Packing up and leaving: Tips for military families moving to new bases
ANCHORAGE, Alaska (KTUU) - The summer break for many military families means it is also time to say goodbye to their current community and prepare to transfer to a new base. Each year, over 400,000 service members make a permanent change of station (PCS) at some point during the year.
“And it’s when military families get orders and the service member actually changes jobs,” MaryBeth Goodman, the director at the Steven A. Cohen Military Family Clinic, said. “But the whole family follows on and so this is when kiddos change schools, spouses change jobs, families change homes, residency, voting status, medical facilities. And all of the things that come along with a move.”
It’s a reality Goodman has experienced numerous times throughout her life. During her husband’s roughly 25-year career in the military, Goodman has moved her family over 14 times, around once every two to three years.
“It is always been an adventure. No matter if it was a good adventure or a bad adventure. We always looked at it as an adventure,” Goodman said. “Something to learn, some memories to take away. I’m a firm believer that life is what you make of it, and if you know things are going to be miserable, chances are they are going to be.”
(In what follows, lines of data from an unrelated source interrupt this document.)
(** An optional component is copied at the end. *)
Definition dup_opt (b : list Z) (p : option nat) (n : nat) : outcome (option (option (list Z)) * nat) :=
  match p with
  | None => Ret (Some None, n)
  | Some i => let! s := mm_strdup b i n in Ret (match s with Some s => Some (Some s) | None => None end, S n)
  end.

(** [evhttp_uri_parse_with_flags] after the text has been cut. *)
Definition uri_finish (b : list Z) (n : nat) (uri : evhttp_uri) (got_authority : bool)
    (pathp : nat) (queryp fragmentp : option nat) : outcome (option evhttp_uri) :=
  let! p0 := get8 b pathp in
  let! bad := if negb got_authority && (p0 =? 47) then let! p1 := get8 b (pathp + 1) in Ret (p1 =? 47) else Ret false in
  if bad then Ret None
  else if got_authority && negb (p0 =? 47) && negb (p0 =? 0) then Ret None
  else
    let! nosch := match scheme uri with None => path_matches_noscheme (drop pathp b) | Some _ => Ret true end in
    if negb nosch then Ret None
    else
      let! p := mm_strdup b pathp n in
      match p with
      | None => Ret None
      | Some p =>
          let! (q, n) := dup_opt b queryp (S n) in
          match q with
          | None => Ret None
          | Some q =>
              let! (f, _) := dup_opt b fragmentp n in
              match f with
              | None => Ret None
              | Some f => Ret (Some (uri <| path := Some p |> <| query := q |> <| fragment := f |>))
              end
          end
      end.

(** From the path on: cut off query and fragment. *)
Definition uri_tail (b : list Z) (n : nat) (uri : evhttp_uri) (got_authority : bool) (fl : Z) (pathp : nat) :
    outcome (option evhttp_uri) :=
  let! readp := end_of_path PART_PATH fl b pathp in
  let! c := get8 b readp in
  let! (b, queryp, readp) :=
    if c =? 63 then
      let! b := put8 b readp 0 in
      let! e := end_of_path PART_QUERY fl b (S readp) in
      Ret (b, Some (S readp), e)
    else Ret (b, None, readp) in
  let! c := get8 b readp in
  let! (b, fragmentp, readp) :=
    if c =? 35 then
      let! b := put8 b readp 0 in
      let! e := end_of_path PART_FRAGMENT fl b (S readp) in
      Ret (b, Some (S readp), e)
    else Ret (b, None, readp) in
  let! c := get8 b readp in
  if negb (c =? 0) then Ret None
  else uri_finish b n uri got_authority pathp queryp fragmentp.

(** From the optional authority on. *)
Definition uri_hier (b : list Z) (n : nat) (uri : evhttp_uri) (readp : nat) : outcome (option evhttp_uri) :=
  let fl := flags uri in
  let! c0 := get8 b readp in
  let! slashes := if c0 =? 47 then let! c1 := get8 b (readp + 1) in Ret (c1 =? 47) else Ret false in
  if slashes then
    let authority := (readp + 2)%nat in
    let! e := end_of_authority (drop authority b) authority in
    let! (u, b, n) := parse_authority b n uri authority e in
    match u with
    | None => Ret None
    | Some u => uri_tail b n u true fl e
    end
  else uri_tail b n uri false fl readp.

(** The first two allocations are the structure and the copy of the text. *)
Definition evhttp_uri_parse_with_flags (source_uri : list Z) (fl : Z) : outcome (option evhttp_uri) :=
  if negb (malloc_ok 0 32) then Ret None
  else
    let uri := mkUri fl None None None (-1) None None None in
    let! readbuf := mm_strdup source_uri 0 1 in
    match readbuf with
    | None => Ret None
    | Some t =>
        let b := t ++ [0] in
        let! token := strchr b 0 58 in
        let! ok := match token with Some k => scheme_ok b 0 k | None => Ret false end in
        match token, ok with
        | Some k, true =>
            let! b := put8 b k 0 in
            let! s := mm_strdup b 0 2 in
            match s with
            | None => Ret None
            | Some s => uri_hier b 3 (uri <| scheme := Some s |>) (S k)
            end
        | _, _ => uri_hier b 2 uri 0
        end
    end.

Definition evhttp_uri_parse (source_uri : list Z) : outcome (option evhttp_uri) :=
  evhttp_uri_parse_with_flags source_uri 0.

End Parser.

(** ** Percent encoding *)
Section Codec.
Context `{Malloc}.

Definition hex_upper (d : Z) : Z := if d <? 10 then 48 + d else 55 + d.

(** ["%%%02X"] *)
Definition pct (c : Z) : list Z := [37; hex_upper (u8 c / 16); hex_upper (u8 c mod 16)].

(** [evhttp_uriencode]: the buffer grows by one piece per character. *)
Definition uriencode_chars (s : list Z) (space_as_plus : bool) : list Z :=
  flat_map (fun c => if CHAR_IS_UNRESERVED c then [c] else if (c =? 32) && space_as_plus then [43] else pct c) s.

Definition strtol16_digit (c : Z) : Z :=
  if ISDIGIT c then c - 48 else if 97 <=? c then c - 87 else c - 55.

(** [evhttp_decode_uri_internal]: [i] in the text, [j] in the block [ret], which
    the caller allocated. *)
Fixpoint decode_loop (fuel : nat) (uri : list Z) (length : nat) (ret : list Z) (ctl : Z) (decode_plus : bool) (i j : nat) :
    outcome (list Z * nat) :=
  if (i <? length)%nat then
    match fuel with
    | O => Crash Diverge
    | S f =>
        let! c := get8 uri i in
        if c =? 63 then
          let! ret := put8 ret j c in
          decode_loop f uri length ret ctl (decode_plus || (ctl <? 0)) (S i) (S j)
        else if (c =? 43) && decode_plus then
          let! ret := put8 ret j 32 in
          decode_loop f uri length ret ctl decode_plus (S i) (S j)
        else
          let! x := if (i + 2 <? length)%nat && (c =? 37) then xdigits_at uri i else Ret false in
          if x then
            let! t0 := get8 uri (i + 1) in
            let! t1 := get8 uri (i + 2) in
            let! ret := put8 ret j (strtol16_digit t0 * 16 + strtol16_digit t1) in
            decode_loop f uri length ret ctl decode_plus (i + 3) (S j)
          else
            let! ret := put8 ret j c in
            decode_loop f uri length ret ctl decode_plus (S i) (S j)
    end
  else
    let! ret := put8 ret j 0 in
    Ret (ret, j).

Definition evhttp_decode_uri_internal (uri : list Z) (length : nat) (ret : list Z) (ctl : Z) : outcome (list Z * nat) :=
  decode_loop length uri length ret ctl (ctl =? 1) 0 0.

(** [evhttp_uridecode], as the [n]-th allocation: the block and the value of
    [size_out]. *)
Definition evhttp_uridecode (uri : list Z) (decode_plus : bool) (n : nat) : outcome (option (list Z * nat)) :=
  let! s := cstr uri in
  match mm_malloc n (length s + 1) with
  | None => Ret None
  | Some ret => let! r := evhttp_decode_uri_internal uri (length s) ret (if decode_plus then 1 else 0) in Ret (Some r)
  end.
(* ===== verification/HttpUriRun.v ===== *)
(** * URIs: the parser of libevent/http.c cuts a text as the parser on lists does

    Every loop over the buffer against the corresponding function on lists, and the
    whole parser: it stays inside its copy of the text, ends, and returns the parts,
    or nothing when an allocation fails. *)

From S2P Require Import Prelude HttpUri HttpUriRef.

Local Open Scope Z_scope.
Implicit Types (a b l r t u : list Z) (c d : Z) (s e n : nat).

(** ** Positions in a buffer *)
Lemma at_head b s c r : drop s b = c :: r -> get8 b s = Ret c.
Proof. intros H. unfold get8. rewrite <- (Nat.add_0_r s), <- lookup_drop, H. reflexivity. Qed.

Lemma at_skip b s a r : drop s b = a ++ r -> drop (s + length a) b = r.
Proof. intros H. rewrite <- drop_drop, H. apply drop_app_length. Qed.

Lemma at_tail b s c r : drop s b = c :: r -> drop (S s) b = r.
Proof. intros H. rewrite <- Nat.add_1_r. exact (at_skip b s [c] r H). Qed.

Lemma at_tail2 b s c d r : drop s b = c :: d :: r -> get8 b (s + 1) = Ret d.
Proof. intros H. rewrite Nat.add_1_r. exact (at_head b (S s) d r (at_tail _ _ _ _ H)). Qed.

Lemma at_tail3 b s c d (x : Z) r : drop s b = c :: d :: x :: r -> get8 b (s + 2) = Ret x.
Proof. intros H. replace (s + 2)%nat with (S (S s)) by lia. exact (at_head b _ x r (at_tail _ _ _ _ (at_tail _ _ _ _ H))). Qed.

Lemma at_write b s a c r : drop s b = a ++ c :: r ->
  exists b', put8 b (s + length a) 0 = Ret b' /\ drop s b' = a ++ 0 :: r /\ forall e, (s + length a < e)%nat -> drop e b' = drop e b.
Proof.
  intros H. assert (L : length (drop s b) = length (a ++ c :: r)) by (rewrite H; reflexivity).
  rewrite length_drop, length_app in L. cbn in L. exists (<[(s + length a)%nat := 0]> b). split; [|split].
  - rewrite put8_in by lia. reflexivity.
  - rewrite drop_insert_ge by lia. replace (s + length a - s)%nat with (length a) by lia.
    rewrite H. rewrite insert_app_r_alt by lia. rewrite Nat.sub_diag. reflexivity.
  - intros e He. apply drop_insert_lt. lia.
Qed.

Lemma cstr_stop a r : txt a -> cstr (a ++ 0 :: r) = Ret a.
Proof.
  induction 1 as [|c a [_ Hc] _ IH]; [reflexivity|]. cbn. rewrite (proj2 (Z.eqb_neq c 0) Hc), IH. reflexivity.
Qed.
Goodman said her family found ways to create certain traditions during their travels, such as finding a hotel that had a pool or providing gifts in the car.
“We had this silly tradition called the ‘PCS fairy’ and we would hide little gifts all over the car that kids would find,” Goodman said.
However, the PCS process can be a stressful time, Goodman said. Having everything change with no control can increase that stress level. Each base offers resources for families, like military and family readiness centers, which can help provide financial resources and new housing.
Additionally, Goodman recommends that families connect with their local chamber of commerce, which can help with adults looking for a job and setting up new utilities. She recommends that people immerse themselves in the community. Joining Facebook groups, she said, is a way for people to see what is going on in their community and be active participants.
During the move, parents can help ease their child’s stress during the transition process by giving them as much information as possible.
“Helping kids know that they do have some control. It might be as simple as: ‘You can pack one suitcase,’ or, ‘What pillow do you want to have in the car with you?” Goodman said.
Additionally, she said adults should be prepared to be ultra-communicative. She said creating a checklist of things that need to be done can help during the moving process.
“So that you know, what you should be accomplishing, what you have accomplished, and what is yet to come,” Goodman said.